* _DIRECTIONS_: The entries below hold a line with "(** ** Framing: fields" and a line with "(s <| messageReactions". Return those lines and all that lie between them, exactly and only.

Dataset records
(* ===== verification/StoreSteps.v ===== *)
(** * The store as a state machine

    [store_op] lists the mutating operations of the [Store] interface; [exec]
    runs one.  Since every operation holds the store's mutex from beginning to
    end, the states a concurrent server can reach are those of the sequences of
    operations, whatever the interleaving of the connections' goroutines. *)
From S2P Require Import Prelude GoLib Types MemoryState MemoryAccounts MemoryMessages.
From S2P Require Import MemoryGroups MessageFacts.
From stdpp Require Import gmap strings list.
From Stdlib Require Import ZArith.

Local Open Scope Z_scope.

Inductive store_op : Type :=
| OpNewUser (u : User)
| OpWriteUser (p : ptr) (f : User -> User)
| OpSetUser (p : ptr)
| OpSetUserOnline (id : string) (online : bool)
| OpUpsertSession (session : Session) (now : time)
| OpDeleteSession (tokenHash : string)
| OpDeleteSessionsForUser (userID : string)
| OpAddFriend (a b : string) (now : time)
| OpRemoveFriend (a b : string)
| OpCreateFriendRequest (fromID toID comment : string) (now : time)
| OpHandleFriendRequest (reqID action : string)
| OpGrantUserTitle (title : UserTitle) (now : time)
| OpDeleteUserTitle (titleID : string)
| OpSetUserBlocked (a b : string) (blocked : bool) (now : time)
| OpCreateUserReport (report : UserReport) (now : time)
| OpUpsertTerminalSession (session : TerminalSession) (now : time)
| OpTouchTerminalSession (id : string) (seenAt : time)
| OpEndTerminalSession (id : string) (endedAt now : time)
| OpStoreMedia (file : MediaFile)
| OpDeleteMedia (id : string)
| OpUpsertPushSubscription (subscription : PushSubscription) (now : time)
| OpDeletePushSubscription (userID endpoint : string)
| OpGetOrCreateConversation (id convType title : string) (now : time)
| OpSaveConversation (conversation : Conversation)
| OpSetConversationPreference (preference : ConversationPreference) (now : time)
| OpDeleteConversation (id : string)
| OpStoreMessageIdempotent (convID senderID nick clientMessageID : string)
    (segments : list MessageSegment) (now : time)
| OpUpdateMessageSegments (msgID : string) (segments : list MessageSegment)
| OpDeleteMessage (msgID : string)
| OpRecallMessage (msgID : string)
| OpReactToMessage (msgID userID emojiID : string) (remove : bool)
| OpStoreDynamicUpdateIdempotent (senderID clientMessageID fingerprint msgID : string)
    (segments : list MessageSegment)
| OpAppendDynamicInteractionEvent (event : DynamicInteractionEvent) (now : time)
| OpCommitDynamicInteractionEvent (event : DynamicInteractionEvent)
    (segments : list MessageSegment) (now : time)
| OpMarkConversationRead (convID userID : string) (now : time)
| OpStoreForward (convID : string) (msgs : list Message) (now1 now2 : time)
| OpCreateGroup (id name avatar ownerID : string) (now1 now2 : time)
| OpUpdateGroup (groupID name avatar announcement : string) (muteAll : bool)
| OpSetGroupMemberRole (groupID userID role : string)
| OpSetGroupMemberMute (groupID userID : string) (mutedUntil : time)
| OpTransferGroupOwnership (groupID currentOwnerID newOwnerID : string)
| OpDeleteGroup (groupID : string)
| OpAddGroupMember (groupID userID : string) (now : time)
| OpRemoveGroupMember (groupID userID : string)
| OpCreateGroupAnnouncement (groupID content authorID : string) (pinned : bool) (now : time)
| OpUpdateGroupAnnouncement (id content : string) (pinned : bool) (now : time)
| OpDeleteGroupAnnouncement (id : string)
| OpMarkGroupAnnouncementRead (id userID : string).

Definition exec `{Runtime} (op : store_op) (s : MemoryStore) : MemoryStore :=
  match op with
  | OpNewUser u => (new_user u s).2
  | OpWriteUser p f => write_user p f s
  | OpSetUser p => (SetUser p s).2
  | OpSetUserOnline id online => (SetUserOnline id online s).2
  | OpUpsertSession session now => (UpsertSession session now s).2
  | OpDeleteSession h => (DeleteSession h s).2
  | OpDeleteSessionsForUser u => (DeleteSessionsForUser u s).2
  | OpAddFriend a b now => (AddFriend a b now s).2
  | OpRemoveFriend a b => (RemoveFriend a b s).2
  | OpCreateFriendRequest a b c now => (CreateFriendRequest a b c now s).2
  | OpHandleFriendRequest id a => (HandleFriendRequest id a s).2
  | OpGrantUserTitle t now => (GrantUserTitle t now s).2
  | OpDeleteUserTitle id => (DeleteUserTitle id s).2
  | OpSetUserBlocked a b x now => (SetUserBlocked a b x now s).2
  | OpCreateUserReport r now => (CreateUserReport r now s).2
  | OpUpsertTerminalSession x now => (UpsertTerminalSession x now s).2
  | OpTouchTerminalSession id t => (TouchTerminalSession id t s).2
  | OpEndTerminalSession id t now => (EndTerminalSession id t now s).2
  | OpStoreMedia f => (StoreMedia f s).2
  | OpDeleteMedia id => (DeleteMedia id s).2
  | OpUpsertPushSubscription x now => (UpsertPushSubscription x now s).2
  | OpDeletePushSubscription u e => (DeletePushSubscription u e s).2
  | OpGetOrCreateConversation id t title now => (GetOrCreateConversation id t title now s).2
  | OpSaveConversation c => (SaveConversation c s).2
  | OpSetConversationPreference p now => (SetConversationPreference p now s).2
  | OpDeleteConversation id => (DeleteConversation id s).2
  | OpStoreMessageIdempotent c u n cid segs now => (StoreMessageIdempotent c u n cid segs now s).2
  | OpUpdateMessageSegments id segs => (UpdateMessageSegments id segs s).2
  | OpDeleteMessage id => (DeleteMessage id s).2
  | OpRecallMessage id => (RecallMessage id s).2
  | OpReactToMessage id u e r => (ReactToMessage id u e r s).2
  | OpStoreDynamicUpdateIdempotent u cid fp id segs =>
      (StoreDynamicUpdateIdempotent u cid fp id segs s).2
  | OpAppendDynamicInteractionEvent e now => (AppendDynamicInteractionEvent e now s).2
  | OpCommitDynamicInteractionEvent e segs now => (CommitDynamicInteractionEvent e segs now s).2
  | OpMarkConversationRead c u now => (MarkConversationRead c u now s).2
  | OpStoreForward c ms t1 t2 => (StoreForward c ms t1 t2 s).2
  | OpCreateGroup id n a o t1 t2 => (CreateGroup id n a o t1 t2 s).2
  | OpUpdateGroup id n a x m => (UpdateGroup id n a x m s).2
  | OpSetGroupMemberRole id u r => (SetGroupMemberRole id u r s).2
  | OpSetGroupMemberMute id u t => (SetGroupMemberMute id u t s).2
  | OpTransferGroupOwnership id a b => (TransferGroupOwnership id a b s).2
  | OpDeleteGroup id => (DeleteGroup id s).2
  | OpAddGroupMember id u now => (AddGroupMember id u now s).2
  | OpRemoveGroupMember id u => (RemoveGroupMember id u s).2
  | OpCreateGroupAnnouncement g c a p now => (CreateGroupAnnouncement g c a p now s).2
  | OpUpdateGroupAnnouncement id c p now => (UpdateGroupAnnouncement id c p now s).2
  | OpDeleteGroupAnnouncement id => (DeleteGroupAnnouncement id s).2
  | OpMarkGroupAnnouncementRead id u => (MarkGroupAnnouncementRead id u s).2
  end.

Definition run_ops `{Runtime} (ops : list store_op) (s : MemoryStore) : MemoryStore :=
  fold_left (fun s op => exec op s) ops s.

(** Splits an operation that is not about the fields of interest into its
    branches, each a record update that [frame] closes. *)
Ltac op_cases tac :=
  cbv beta iota zeta delta [exec new_user write_user SetUser SetUserOnline UpsertSession
    DeleteSession DeleteSessionsForUser AddFriend RemoveFriend CreateFriendRequest
    HandleFriendRequest GrantUserTitle DeleteUserTitle SetUserBlocked CreateUserReport
    UpsertTerminalSession TouchTerminalSession EndTerminalSession StoreMedia DeleteMedia
    UpsertPushSubscription DeletePushSubscription GetOrCreateConversation SaveConversation
    SetConversationPreference ReactToMessage MarkConversationRead StoreForward
    CreateGroup UpdateGroup update_member SetGroupMemberRole SetGroupMemberMute write_group
    TransferGroupOwnership AddGroupMember RemoveGroupMember CreateGroupAnnouncement
    UpdateGroupAnnouncement DeleteGroupAnnouncement MarkGroupAnnouncementRead];
  repeat (case_goal; try solve [tac]); try solve [tac].

Section invariant.
Context `{Runtime}.

Lemma exec_messages_ok op s :
  messages_ok s -> s.(msgCounter) < maxInt64 -> messages_ok (exec op s).
Proof.
  intros Hok Hlt. destruct op;
    try solve [op_cases ltac:(first [done | revert Hok; apply messages_ok_frame; simpl; done || lia])];
    cbn [exec]; eauto using StoreMessageIdempotent_ok with zzz.
Qed.

(** No operation advances the counter by more than one. *)
Lemma StoreMessageIdempotent_counter c u n cid segs now s :
  s.(msgCounter) < maxInt64 -> 0 <= s.(msgCounter) ->
  s.(msgCounter) <= (StoreMessageIdempotent c u n cid segs now s).2.(msgCounter)
    <= s.(msgCounter) + 1.
Proof.
  intros Hlt H0. unfold StoreMessageIdempotent.
  destruct (messageRequestFingerprint c segs) as [fp|]; simpl; [|lia].
  set (existing := if bool_decide (cid = "") then None else _).
  destruct existing as [r|]; [repeat case_goal; simpl; lia|].
  rewrite wrap64_id by (unfold maxInt64 in *; lia).
  case_bool_decide; simpl; lia.
Qed.

Lemma deleteConversation_counter id s :
  (DeleteConversation id s).2.(msgCounter) = s.(msgCounter).
Proof.
  unfold DeleteConversation; simpl. generalize (conv_messages s id).
  intros l. revert s. induction l as [|m l IH]; intros s; simpl; [done|].
  by rewrite IH.
Qed.

Lemma interaction_op_counter e now commit s :
  (forall s, (commit s).2.(msgCounter) = s.(msgCounter)) ->
  (interaction_op e now commit s).2.(msgCounter) = s.(msgCounter).
Proof.
  intros Hc. unfold interaction_op. specialize (Hc s).
  repeat (case_goal; simpl in *; try done).
Qed.

Lemma updateMessageSegmentsLocked_counter id segs s :
  (updateMessageSegmentsLocked id segs s).2.(msgCounter) = s.(msgCounter).
Proof. unfold updateMessageSegmentsLocked. by destruct (find_ptr s id). Qed.

Lemma exec_counter op s :
  s.(msgCounter) < maxInt64 -> 0 <= s.(msgCounter) ->
  s.(msgCounter) <= (exec op s).(msgCounter) <= s.(msgCounter) + 1.
Proof.
  intros Hlt H0.
  destruct op; try solve [op_cases ltac:(simpl; lia)]; cbn [exec].
  - rewrite deleteConversation_counter. lia.
  - by apply StoreMessageIdempotent_counter.
  - unfold UpdateMessageSegments. rewrite updateMessageSegmentsLocked_counter. lia.
  - unfold DeleteMessage. case_goal; simpl; lia.
  - unfold RecallMessage. case_goal; simpl; lia.
  - unfold StoreDynamicUpdateIdempotent.
    pose proof (updateMessageSegmentsLocked_counter msgID segments s) as Hu.
    repeat (case_goal; simpl in *; try lia).
  - unfold AppendDynamicInteractionEvent. rewrite interaction_op_counter; [lia|done].
  - unfold CommitDynamicInteractionEvent. rewrite interaction_op_counter; [lia|].
    intros s0. pose proof (updateMessageSegmentsLocked_counter
      event.(DynamicInteractionEvent_MessageID) segments s0) as Hu.
    repeat (case_goal; simpl in *; try done).
  - unfold DeleteGroup. case_goal; simpl; lia.
Qed.

Lemma run_ops_messages_ok ops s :
  messages_ok s -> s.(msgCounter) + Z.of_nat (length ops) <= maxInt64 ->
  messages_ok (run_ops ops s).
Proof.
  revert s. induction ops as [|op ops IH]; intros s Hok Hlen; simpl in *; [done|].
  pose proof (mo_counter _ Hok).
  pose proof (exec_counter op s ltac:(lia) ltac:(lia)).
  apply IH; [|lia]. apply exec_messages_ok; [done|lia].
Qed.
End invariant.

(** ** Framing: fields an operation does not touch *)
Section frame.
Context `{Runtime} {B : Type} (proj : MemoryStore -> B).

Lemma DeleteConversation_frame id s :
  (forall s m, proj (deleteDynamicInteractionEventsLocked m (deleteMessageIdempotencyLocked m
     (s <| messageReactions ::= delete m |>))) = proj s) ->
  (forall s, proj (s <| conversations ::= delete id |> <| preferences ::= delete id |>
                     <| messages ::= delete id |> <| readStates ::= delete id |>) = proj s) ->
  proj (DeleteConversation id s).2 = proj s.
Proof.
  intros H1 H2. unfold DeleteConversation. cbn [snd]. rewrite H2.
  generalize (conv_messages s id). intros l. revert s.
  induction l as [|m l IH]; intros s; cbn [fold_left]; [done|]. by rewrite IH.
Qed.

Lemma StoreMessageIdempotent_frame c u n cid segs now s :
  (forall s k v, proj (s <| messageIdempotency ::= <[k := v]> |>) = proj s) ->
  (forall s c m x, proj (append_message c m (s <| msgCounter := x |>)) = proj s) ->
  proj (StoreMessageIdempotent c u n cid segs now s).2 = proj s.
Proof.
  intros H1 H2. unfold StoreMessageIdempotent.
  repeat (case_goal; cbn [fst snd]; rewrite ?H1, ?H2; try done).
Qed.
End frame.

(** Closes [proj (exec op s) = proj s] for an operation [op] that leaves [proj]. *)
Ltac frame_exec :=
  first
    [ solve [op_cases ltac:(done)]
    | cbn [exec]; by apply DeleteConversation_frame
    | cbn [exec]; by apply StoreMessageIdempotent_frame
    | cbv beta iota zeta delta [exec UpdateMessageSegments updateMessageSegmentsLocked
        DeleteMessage RecallMessage StoreDynamicUpdateIdempotent AppendDynamicInteractionEvent
        CommitDynamicInteractionEvent interaction_op DeleteGroup];
      repeat (case_goal; simpl; simplify_eq; try done) ].
(* ===== verification/GatewayFacts.v ===== *)
(** * Invariants of the gateway, under any interleaving

    [gateway_ok cs w]: the registry lists exactly the authenticated connections,
    send queues respect their bound, friendship is symmetric and groups keep their
    structure.  Every modelled handler preserves it step by step, so it holds in
    every interleaving of requests on the connections [cs]. *)
From S2P Require Import Prelude GoLib Types DynamicContent Capabilities MemoryState.
From S2P Require Import MemoryAccounts MemoryMessages MemoryGroups MessageFacts StoreSteps.
From S2P Require Import GroupFacts Prog Vault Gateway GatewayGroups GatewayAccounts.
From S2P Require Import GatewayMessages.
From stdpp Require Import gmap strings list.
From Stdlib Require Import ZArith.

Local Open Scope Z_scope.
Local Open Scope go_scope.

(** ** The invariant *)

Definition user_on (w : World) (c : conn_id) : string := (client_of w c).(Client_userID).

Record registry_ok (w : World) : Prop := {
  ro_registered : forall c u, c ∈ default ∅ (w.(clients) !! u) <->
    is_Some (w.(conns) !! c) /\ user_on w c = u /\ u <> "";
  ro_nonempty : forall u, w.(clients) !! u <> Some ∅ }.

Definition queues_ok (w : World) : Prop :=
  map_Forall (fun _ cl => (length cl.(Client_send) <= send_capacity)%nat) w.(conns).

(** the part of [group_ok] that no interleaving breaks *)
Definition members_ok (g : Group) : Prop :=
  NoDup (GroupMember_UserID <$> g.(Group_Members))
  /\ Forall (fun m => valid_role m.(GroupMember_Role)) g.(Group_Members).
Definition groups_shape (s : MemoryStore) : Prop := map_Forall (fun _ g => members_ok g) s.(groups).
(* ===== verification/Demo.v ===== *)
(** * A concrete runtime

    An instance of [Runtime] on which the concrete scenarios of the development
    evaluate: a clock that advances by one second at each reading, an injective
    stand-in for the digest, and a JSON printer. *)
From S2P Require Import Prelude GoLib Types.
From stdpp Require Import gmap strings list pretty.
From Stdlib Require Import ZArith SpecFloat.

Local Open Scope Z_scope.

Fixpoint demo_print (j : json) : string :=
  match j with
  | JNull | JNaN => "null"
  | JBool b => if b then "true" else "false"
  | JNum n => pretty (num_m n) +:+ "p" +:+ pretty (num_e n)
  | JStr s => "'" +:+ s +:+ "'"
  | JArr l => "[" +:+ foldr (fun j acc => demo_print j +:+ "," +:+ acc) "]" l
  | JObj m => "{" +:+ map_fold (fun k j acc => k +:+ ":" +:+ demo_print j +:+ "," +:+ acc) "}" m
  end.

Definition demo_marshal (j : json) : option string :=
  if encodable j then Some (demo_print j) else None.

Lemma demo_marshal_nan j : encodable j = false -> demo_marshal j = None.
Proof. unfold demo_marshal. by intros ->. Qed.

(** the instant at which the demonstration clock starts: 1 January 2026 *)
Definition demo_epoch : time := 1767225600 * second.

Definition demo_runtime : Runtime := {|
  clock n := demo_epoch + Z.of_nat n * second;
  rand_token n := Some ("token" +:+ pretty (Z.of_nat n));
  sha256 s := s;
  json_marshal := demo_marshal;
  json_marshal_nan := demo_marshal_nan;
  json_unmarshal _ := None;
  bcrypt_hash _ s := Some ("hash:" +:+ s);
  bcrypt_matches h s := bool_decide (h = "hash:" +:+ s);
  base64_decode s := Some s;
  detect_content_type _ := "image/png";
  parse_request_uri _ := None;
  private_ip _ := None;
  parse_rfc3339 _ := None;
  to_lower := ToLowerASCII;
  parse_float s := if bool_decide (s = "NaN") then (S754_nan, true) else (S754_zero false, false);
  reparse_int _ := None;
  sprintf1 _ := demo_print;
  sprintf2 template a b :=
    if bool_decide (template = "%d/%d") then sprint_d a +:+ "/" +:+ sprint_d b else template
|}.

Definition demo_text (t : string) : MessageSegment :=
  mkMessageSegment "text" {["text" := JStr t]}.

* _SOLUTION TO THIS TASK_:
(** ** Framing: fields an operation does not touch *)
Section frame.
Context `{Runtime} {B : Type} (proj : MemoryStore -> B).

Lemma DeleteConversation_frame id s :
  (forall s m, proj (deleteDynamicInteractionEventsLocked m (deleteMessageIdempotencyLocked m
     (s <| messageReactions ::= delete m |>))) = proj s) ->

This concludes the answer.